*How to complete this task*
Please take the records that follow and repeat exactly the lines starting with the line with "obj_payload o with" and going on through the line with "Record space_base (k".

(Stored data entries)
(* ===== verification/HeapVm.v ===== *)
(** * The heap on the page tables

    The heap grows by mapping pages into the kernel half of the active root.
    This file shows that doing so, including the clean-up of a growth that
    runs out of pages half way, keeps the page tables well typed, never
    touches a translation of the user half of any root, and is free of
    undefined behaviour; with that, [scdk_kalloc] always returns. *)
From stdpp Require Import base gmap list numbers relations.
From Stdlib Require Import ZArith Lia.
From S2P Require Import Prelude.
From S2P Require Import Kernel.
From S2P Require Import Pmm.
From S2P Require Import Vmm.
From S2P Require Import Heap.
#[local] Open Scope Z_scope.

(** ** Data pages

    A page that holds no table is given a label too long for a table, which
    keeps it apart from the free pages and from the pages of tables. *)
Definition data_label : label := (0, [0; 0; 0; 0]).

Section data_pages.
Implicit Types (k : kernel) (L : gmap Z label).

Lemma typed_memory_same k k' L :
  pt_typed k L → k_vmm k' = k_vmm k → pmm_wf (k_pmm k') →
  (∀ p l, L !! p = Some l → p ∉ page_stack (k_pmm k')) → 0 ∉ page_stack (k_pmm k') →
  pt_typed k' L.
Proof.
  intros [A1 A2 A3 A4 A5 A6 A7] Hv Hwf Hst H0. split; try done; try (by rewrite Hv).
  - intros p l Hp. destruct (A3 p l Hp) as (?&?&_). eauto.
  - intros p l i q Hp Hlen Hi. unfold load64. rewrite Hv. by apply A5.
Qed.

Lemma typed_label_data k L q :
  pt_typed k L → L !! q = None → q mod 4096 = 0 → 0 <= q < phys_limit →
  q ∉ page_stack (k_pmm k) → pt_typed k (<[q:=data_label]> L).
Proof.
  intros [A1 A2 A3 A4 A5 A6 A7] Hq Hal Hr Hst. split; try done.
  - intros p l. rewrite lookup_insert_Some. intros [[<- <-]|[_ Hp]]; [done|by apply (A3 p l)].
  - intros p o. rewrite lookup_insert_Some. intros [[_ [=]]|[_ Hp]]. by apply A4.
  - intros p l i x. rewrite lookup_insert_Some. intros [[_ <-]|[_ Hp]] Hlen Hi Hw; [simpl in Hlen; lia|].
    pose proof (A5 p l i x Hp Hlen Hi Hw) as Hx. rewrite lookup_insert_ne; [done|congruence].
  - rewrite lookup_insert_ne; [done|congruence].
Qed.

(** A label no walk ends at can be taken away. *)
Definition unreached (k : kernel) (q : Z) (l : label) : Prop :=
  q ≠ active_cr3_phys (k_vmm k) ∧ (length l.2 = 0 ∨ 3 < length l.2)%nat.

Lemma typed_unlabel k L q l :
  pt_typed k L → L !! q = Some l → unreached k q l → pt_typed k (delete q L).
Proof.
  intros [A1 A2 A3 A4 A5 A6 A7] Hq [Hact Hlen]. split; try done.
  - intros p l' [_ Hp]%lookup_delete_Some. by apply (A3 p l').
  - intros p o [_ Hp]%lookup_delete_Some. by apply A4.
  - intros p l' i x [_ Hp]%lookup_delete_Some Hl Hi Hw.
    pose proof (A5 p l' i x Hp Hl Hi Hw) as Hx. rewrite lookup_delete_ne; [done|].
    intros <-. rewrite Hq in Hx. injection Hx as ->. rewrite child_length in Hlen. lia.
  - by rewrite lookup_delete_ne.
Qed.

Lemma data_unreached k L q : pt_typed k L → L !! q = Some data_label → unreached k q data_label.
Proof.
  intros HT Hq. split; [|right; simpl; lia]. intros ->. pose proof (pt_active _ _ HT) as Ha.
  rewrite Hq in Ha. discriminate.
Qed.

==

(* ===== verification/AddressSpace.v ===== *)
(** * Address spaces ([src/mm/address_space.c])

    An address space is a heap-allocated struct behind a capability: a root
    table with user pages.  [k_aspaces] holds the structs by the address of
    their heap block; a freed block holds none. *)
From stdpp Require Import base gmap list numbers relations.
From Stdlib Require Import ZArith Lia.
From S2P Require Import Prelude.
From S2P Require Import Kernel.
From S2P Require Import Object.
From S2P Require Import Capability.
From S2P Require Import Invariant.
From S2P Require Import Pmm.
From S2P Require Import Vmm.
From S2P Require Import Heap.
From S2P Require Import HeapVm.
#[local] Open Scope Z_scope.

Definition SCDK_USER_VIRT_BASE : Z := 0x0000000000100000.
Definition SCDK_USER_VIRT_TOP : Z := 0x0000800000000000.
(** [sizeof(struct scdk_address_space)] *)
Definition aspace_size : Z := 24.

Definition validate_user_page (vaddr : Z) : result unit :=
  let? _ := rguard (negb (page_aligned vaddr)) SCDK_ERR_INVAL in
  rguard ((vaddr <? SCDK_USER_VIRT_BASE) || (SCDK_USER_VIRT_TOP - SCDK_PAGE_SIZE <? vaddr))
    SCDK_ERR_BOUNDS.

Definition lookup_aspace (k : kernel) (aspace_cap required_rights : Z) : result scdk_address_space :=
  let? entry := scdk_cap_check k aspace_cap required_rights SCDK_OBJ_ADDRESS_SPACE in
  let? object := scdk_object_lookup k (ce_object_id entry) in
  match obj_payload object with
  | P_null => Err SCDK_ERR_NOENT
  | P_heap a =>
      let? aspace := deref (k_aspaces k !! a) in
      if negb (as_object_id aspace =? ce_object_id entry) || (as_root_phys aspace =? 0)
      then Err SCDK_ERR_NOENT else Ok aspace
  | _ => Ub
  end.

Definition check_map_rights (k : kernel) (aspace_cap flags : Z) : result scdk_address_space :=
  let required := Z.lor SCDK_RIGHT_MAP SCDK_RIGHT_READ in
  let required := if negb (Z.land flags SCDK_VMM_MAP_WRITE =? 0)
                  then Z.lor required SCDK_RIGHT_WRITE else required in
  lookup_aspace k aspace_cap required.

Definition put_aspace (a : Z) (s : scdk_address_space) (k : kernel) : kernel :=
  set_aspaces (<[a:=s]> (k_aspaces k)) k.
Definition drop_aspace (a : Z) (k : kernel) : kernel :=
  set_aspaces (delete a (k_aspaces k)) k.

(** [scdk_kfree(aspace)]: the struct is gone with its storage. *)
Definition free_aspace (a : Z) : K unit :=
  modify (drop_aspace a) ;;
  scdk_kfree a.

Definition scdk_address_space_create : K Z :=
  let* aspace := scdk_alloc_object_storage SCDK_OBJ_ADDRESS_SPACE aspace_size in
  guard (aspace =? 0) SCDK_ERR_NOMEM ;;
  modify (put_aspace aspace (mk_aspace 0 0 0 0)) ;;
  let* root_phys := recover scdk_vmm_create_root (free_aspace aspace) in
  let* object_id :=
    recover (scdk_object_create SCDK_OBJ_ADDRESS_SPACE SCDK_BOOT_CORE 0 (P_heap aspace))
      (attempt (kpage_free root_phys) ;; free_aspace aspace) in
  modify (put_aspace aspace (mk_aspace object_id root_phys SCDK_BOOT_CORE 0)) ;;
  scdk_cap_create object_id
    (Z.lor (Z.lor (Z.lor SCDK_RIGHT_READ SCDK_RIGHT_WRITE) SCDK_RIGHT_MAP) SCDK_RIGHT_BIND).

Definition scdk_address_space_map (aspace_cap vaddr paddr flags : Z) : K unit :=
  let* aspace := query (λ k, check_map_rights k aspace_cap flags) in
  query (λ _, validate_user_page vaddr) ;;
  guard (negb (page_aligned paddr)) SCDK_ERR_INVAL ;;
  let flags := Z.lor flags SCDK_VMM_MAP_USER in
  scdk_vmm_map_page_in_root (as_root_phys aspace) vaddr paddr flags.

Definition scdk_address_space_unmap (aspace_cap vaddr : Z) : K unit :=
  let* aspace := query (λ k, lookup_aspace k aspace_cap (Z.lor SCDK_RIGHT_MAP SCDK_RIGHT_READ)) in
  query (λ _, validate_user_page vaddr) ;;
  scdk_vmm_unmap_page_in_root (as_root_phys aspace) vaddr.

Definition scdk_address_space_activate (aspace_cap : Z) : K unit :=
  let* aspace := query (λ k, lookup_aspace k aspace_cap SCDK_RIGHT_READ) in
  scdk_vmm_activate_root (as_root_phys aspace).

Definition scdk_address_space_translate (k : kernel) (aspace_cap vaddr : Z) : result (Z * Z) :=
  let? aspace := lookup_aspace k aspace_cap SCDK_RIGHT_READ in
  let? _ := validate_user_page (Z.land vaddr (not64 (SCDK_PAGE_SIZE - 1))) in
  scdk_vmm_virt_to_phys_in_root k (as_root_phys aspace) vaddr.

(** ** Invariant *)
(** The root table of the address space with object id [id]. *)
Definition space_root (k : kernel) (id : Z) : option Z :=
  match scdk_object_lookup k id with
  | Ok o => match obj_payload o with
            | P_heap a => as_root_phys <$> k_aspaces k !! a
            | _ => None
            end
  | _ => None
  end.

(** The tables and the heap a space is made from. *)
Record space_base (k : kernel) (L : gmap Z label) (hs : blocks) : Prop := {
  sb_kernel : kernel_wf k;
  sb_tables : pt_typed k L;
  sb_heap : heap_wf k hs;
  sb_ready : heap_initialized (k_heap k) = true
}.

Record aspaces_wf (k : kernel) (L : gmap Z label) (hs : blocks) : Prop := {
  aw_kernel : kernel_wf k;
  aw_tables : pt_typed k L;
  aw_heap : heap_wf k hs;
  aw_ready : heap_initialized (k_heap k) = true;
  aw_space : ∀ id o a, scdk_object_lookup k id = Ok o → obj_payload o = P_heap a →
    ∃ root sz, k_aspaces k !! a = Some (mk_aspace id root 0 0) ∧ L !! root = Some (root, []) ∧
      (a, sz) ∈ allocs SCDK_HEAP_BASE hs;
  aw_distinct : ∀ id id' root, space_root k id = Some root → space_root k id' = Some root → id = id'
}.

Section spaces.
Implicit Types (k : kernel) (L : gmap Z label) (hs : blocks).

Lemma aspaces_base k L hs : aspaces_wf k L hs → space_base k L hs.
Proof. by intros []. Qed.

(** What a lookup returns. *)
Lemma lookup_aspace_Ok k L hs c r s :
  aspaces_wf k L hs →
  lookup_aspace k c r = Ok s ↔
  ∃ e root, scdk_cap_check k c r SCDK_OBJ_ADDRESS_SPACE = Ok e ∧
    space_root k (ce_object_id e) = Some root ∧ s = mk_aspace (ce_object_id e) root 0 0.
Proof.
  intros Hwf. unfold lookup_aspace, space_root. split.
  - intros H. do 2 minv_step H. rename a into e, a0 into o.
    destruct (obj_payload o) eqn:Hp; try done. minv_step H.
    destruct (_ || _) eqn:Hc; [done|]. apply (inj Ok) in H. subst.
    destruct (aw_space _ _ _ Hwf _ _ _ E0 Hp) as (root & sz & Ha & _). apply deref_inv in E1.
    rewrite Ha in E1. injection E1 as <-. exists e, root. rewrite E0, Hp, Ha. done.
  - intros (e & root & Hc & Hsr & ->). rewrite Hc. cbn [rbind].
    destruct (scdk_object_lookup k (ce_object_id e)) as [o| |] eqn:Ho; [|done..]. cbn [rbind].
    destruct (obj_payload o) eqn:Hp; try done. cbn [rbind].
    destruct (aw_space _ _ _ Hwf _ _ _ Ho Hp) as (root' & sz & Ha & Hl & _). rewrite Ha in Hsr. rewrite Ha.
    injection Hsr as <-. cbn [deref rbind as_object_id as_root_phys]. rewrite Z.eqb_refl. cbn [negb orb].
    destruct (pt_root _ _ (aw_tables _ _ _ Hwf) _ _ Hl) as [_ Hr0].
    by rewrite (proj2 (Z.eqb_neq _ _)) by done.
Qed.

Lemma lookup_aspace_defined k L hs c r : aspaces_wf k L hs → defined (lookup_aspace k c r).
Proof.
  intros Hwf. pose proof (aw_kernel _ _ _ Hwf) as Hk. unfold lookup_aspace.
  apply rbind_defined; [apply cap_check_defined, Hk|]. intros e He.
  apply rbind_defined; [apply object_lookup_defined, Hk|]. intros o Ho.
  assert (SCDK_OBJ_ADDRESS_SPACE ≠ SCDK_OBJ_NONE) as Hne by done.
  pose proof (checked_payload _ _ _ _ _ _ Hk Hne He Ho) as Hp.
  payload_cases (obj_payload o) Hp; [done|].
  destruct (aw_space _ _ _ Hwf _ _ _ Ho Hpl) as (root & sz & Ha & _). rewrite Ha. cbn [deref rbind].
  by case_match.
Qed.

*Result*
  | Ok o => match obj_payload o with
            | P_heap a => as_root_phys <$> k_aspaces k !! a
            | _ => None
            end
  | _ => None
  end.

(** The tables and the heap a space is made from. *)
Record space_base (k : kernel) (L : gmap Z label) (hs : blocks) : Prop := {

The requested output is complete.